REQUIRED WORK: Read the lines of the data below and retrieve those with "hexadecimal".

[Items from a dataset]
Definition ngx_atotm (line : list Z) : Z :=
  if bool_decide (line = []) then NGX_ERROR
  else ato_loop (NGX_MAX_TIME_T_VALUE / 10) (NGX_MAX_TIME_T_VALUE mod 10) 0 line.

(** ngx_atoll has no cut-off: the accumulator wraps, and only the sign of the
    final value is tested. *)
Fixpoint atoll_loop (value : Z) (line : list Z) : Z :=
  match line with
  | [] => if value <? 0 then NGX_ERROR else value
  | c :: line' =>
      if (c <? ch("0")) || (ch("9") <? c) then NGX_ERROR
      else atoll_loop (i64 (value * 10 + (c - ch("0")))) line'
  end.

Definition ngx_atoll (line : list Z) : Z :=
  if bool_decide (line = []) then NGX_ERROR else atoll_loop 0 line.

(** The scaling loop [while (point--)] of ngx_atofp. *)
Fixpoint atofp_scale (cutoff value : Z) (point : nat) : Z :=
  match point with
  | O => value
  | S point' =>
      if cutoff <? value then NGX_ERROR
      else atofp_scale cutoff (value * 10) point'
  end.

Fixpoint atofp_loop (cutoff cutlim value : Z) (dot : bool) (point : nat)
    (line : list Z) : Z :=
  match line with
  | [] => atofp_scale cutoff value point
  | c :: line' =>
      if (point =? 0)%nat then NGX_ERROR
      else if c =? ch(".") then
        if dot then NGX_ERROR
        else atofp_loop cutoff cutlim value true point line'
      else if (c <? ch("0")) || (ch("9") <? c) then NGX_ERROR
      else if (cutoff <=? value) && ((cutoff <? value) || (cutlim <? c - ch("0")))
      then NGX_ERROR
      else atofp_loop cutoff cutlim (value * 10 + (c - ch("0"))) dot
             (if dot then Nat.pred point else point) line'
  end.

Definition ngx_atofp (line : list Z) (point : nat) : Z :=
  if bool_decide (line = []) then NGX_ERROR
  else atofp_loop (NGX_MAX_INT_T_VALUE / 10) (NGX_MAX_INT_T_VALUE mod 10) 0
         false point line.

Fixpoint hextoi_loop (cutoff value : Z) (line : list Z) : Z :=
  match line with
  | [] => value
  | cc :: line' =>
      if cutoff <? value then NGX_ERROR
      else if (ch("0") <=? cc) && (cc <=? ch("9")) then
        hextoi_loop cutoff (value * 16 + (cc - ch("0"))) line'
      else
        let c := u8 (Z.lor cc 0x20) in
        if (ch("a") <=? c) && (c <=? ch("f")) then
          hextoi_loop cutoff (value * 16 + (c - ch("a") + 10)) line'
        else NGX_ERROR
  end.

Definition ngx_hextoi (line : list Z) : Z :=
  if bool_decide (line = []) then NGX_ERROR
  else hextoi_loop (NGX_MAX_INT_T_VALUE / 16) 0 line.

(** ** Reference semantics: the value of a numeral *)

Fixpoint dec_value (acc : Z) (line : list Z) : Z :=
  match line with
  | [] => acc
  | c :: line' => dec_value (acc * 10 + (c - ch("0"))) line'
  end.

(** The value of a hexadecimal digit of either case. *)
Definition hex_digit (c : Z) : option Z :=
  if (ch("0") <=? c) && (c <=? ch("9")) then Some (c - ch("0"))
  else if (ch("a") <=? c) && (c <=? ch("f")) then Some (c - ch("a") + 10)
  else if (ch("A") <=? c) && (c <=? ch("F")) then Some (c - ch("A") + 10)
  else None.

Fixpoint hex_value (acc : Z) (line : list Z) : option Z :=
  match line with
  | [] => Some acc
  | c :: line' => d ← hex_digit c; hex_value (acc * 16 + d) line'
  end.

(** What a decimal reader with a given maximum promises. *)
Definition decimal_spec (max : Z) (line : list Z) : Z :=
  if negb (bool_decide (line = [])) && forallb is_digit line
     && (dec_value 0 line <=? max)
  then dec_value 0 line else NGX_ERROR.

(** ** Lemmas *)

Lemma dec_value_mono acc line :
  0 <= acc -> forallb is_digit line = true -> acc <= dec_value acc line.
Proof.
  revert acc. induction line as [|c line IH]; intros acc Ha Hd; cbn in *; [lia|].
  apply andb_prop in Hd as [Hc Hd]. unfold is_digit in Hc. zbool.
  etrans; [|apply IH; [lia|done]]. lia.
Qed.

Lemma dec_value_le a b line : a <= b -> dec_value a line <= dec_value b line.
Proof. revert a b. induction line as [|c line IH]; intros a b H; cbn; [lia|]. apply IH. lia. Qed.

Lemma dec_value_app acc l1 l2 : dec_value acc (l1 ++ l2) = dec_value (dec_value acc l1) l2.
Proof. revert acc. induction l1; intros; cbn; auto. Qed.

Lemma dec_value_scale acc line :
  dec_value acc line = acc * 10 ^ Z.of_nat (length line) + dec_value 0 line.
Proof.
  revert acc. induction line as [|c line IH]; intros acc; [cbn; lia|].
  cbn [dec_value length]. rewrite IH, (IH (0 * 10 + _)), Nat2Z.inj_succ, Z.pow_succ_r by lia. lia.
Qed.

(** The guard of the loop is exactly "one more digit would pass [max]". *)
Lemma cutoff_spec max value d :
  0 <= max -> 0 <= d < 10 ->
  (max / 10 <=? value) && ((max / 10 <? value) || (max mod 10 <? d))
  = (max <? value * 10 + d).
Proof.
  intros Hm Hd. pose proof (Z.div_mod max 10 ltac:(lia)).
  pose proof (Z.mod_pos_bound max 10 ltac:(lia)).
  destruct (Z.leb_spec (max / 10) value), (Z.ltb_spec (max / 10) value),
    (Z.ltb_spec (max mod 10) d), (Z.ltb_spec max (value * 10 + d)); cbn; lia.
Qed.

Lemma ato_loop_spec max value line :
  0 <= max -> 0 <= value <= max ->
  ato_loop (max / 10) (max mod 10) value line
  = if forallb is_digit line && (dec_value value line <=? max)
    then dec_value value line else NGX_ERROR.
Proof.
  intros Hm. revert value. induction line as [|c line IH]; intros value Hv; cbn [ato_loop forallb dec_value].
  - cbn. destruct (Z.leb_spec value max); [done|lia].
  - unfold is_digit at 1.
    destruct (Z.ltb_spec c 48); [destruct (Z.leb_spec 48 c); [lia|done]|].
    destruct (Z.ltb_spec 57 c); [destruct (Z.leb_spec c 57); [lia|by rewrite andb_false_r]|].
    destruct (Z.leb_spec 48 c), (Z.leb_spec c 57); try lia. cbn [orb andb].
    rewrite cutoff_spec by lia.
    destruct (Z.ltb_spec max (value * 10 + (c - 48))); [|by rewrite IH by lia].
    destruct (forallb is_digit line) eqn:E; [cbn|done].
    destruct (Z.leb_spec (dec_value (value * 10 + (c - 48)) line) max); [|done].
    pose proof (dec_value_mono (value * 10 + (c - 48)) line ltac:(lia) E). lia.
Qed.

Lemma ato_spec max line :
  0 <= max ->
  (if bool_decide (line = []) then NGX_ERROR
   else ato_loop (max / 10) (max mod 10) 0 line) = decimal_spec max line.
Proof.
  intros Hm. unfold decimal_spec. destruct (bool_decide (line = [])); [done|].
  rewrite ato_loop_spec by lia. done.
Qed.

Lemma hex_digit_range c d : hex_digit c = Some d -> 0 <= d < 16.
Proof. unfold hex_digit. repeat case_if; intros; simplify_eq; zbool; lia. Qed.

(** Folding the case bit of a byte: the test of the source accepts exactly the
    hexadecimal letters. *)
Lemma hex_letter_fold c :
  is_byte c -> ((ch("0") <=? c) && (c <=? ch("9"))) = false ->
  (if (ch("a") <=? u8 (Z.lor c 0x20)) && (u8 (Z.lor c 0x20) <=? ch("f"))
   then Some (u8 (Z.lor c 0x20) - ch("a") + 10) else None) = hex_digit c.
Proof.
  intros Hc Hd.
  assert (Hall : forall c, is_byte c ->
    bool_decide ((ch("0") <=? c) && (c <=? ch("9")) = true \/
      (if (ch("a") <=? u8 (Z.lor c 0x20)) && (u8 (Z.lor c 0x20) <=? ch("f"))
       then Some (u8 (Z.lor c 0x20) - ch("a") + 10) else None) = hex_digit c) = true)
    by (apply all_bytes_spec; vm_compute; reflexivity).
  specialize (Hall c Hc). apply bool_decide_eq_true in Hall as [?|?]; congruence.
Qed.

RESPONSE BOX:
(** The value of a hexadecimal digit of either case. *)
    hexadecimal letters. *)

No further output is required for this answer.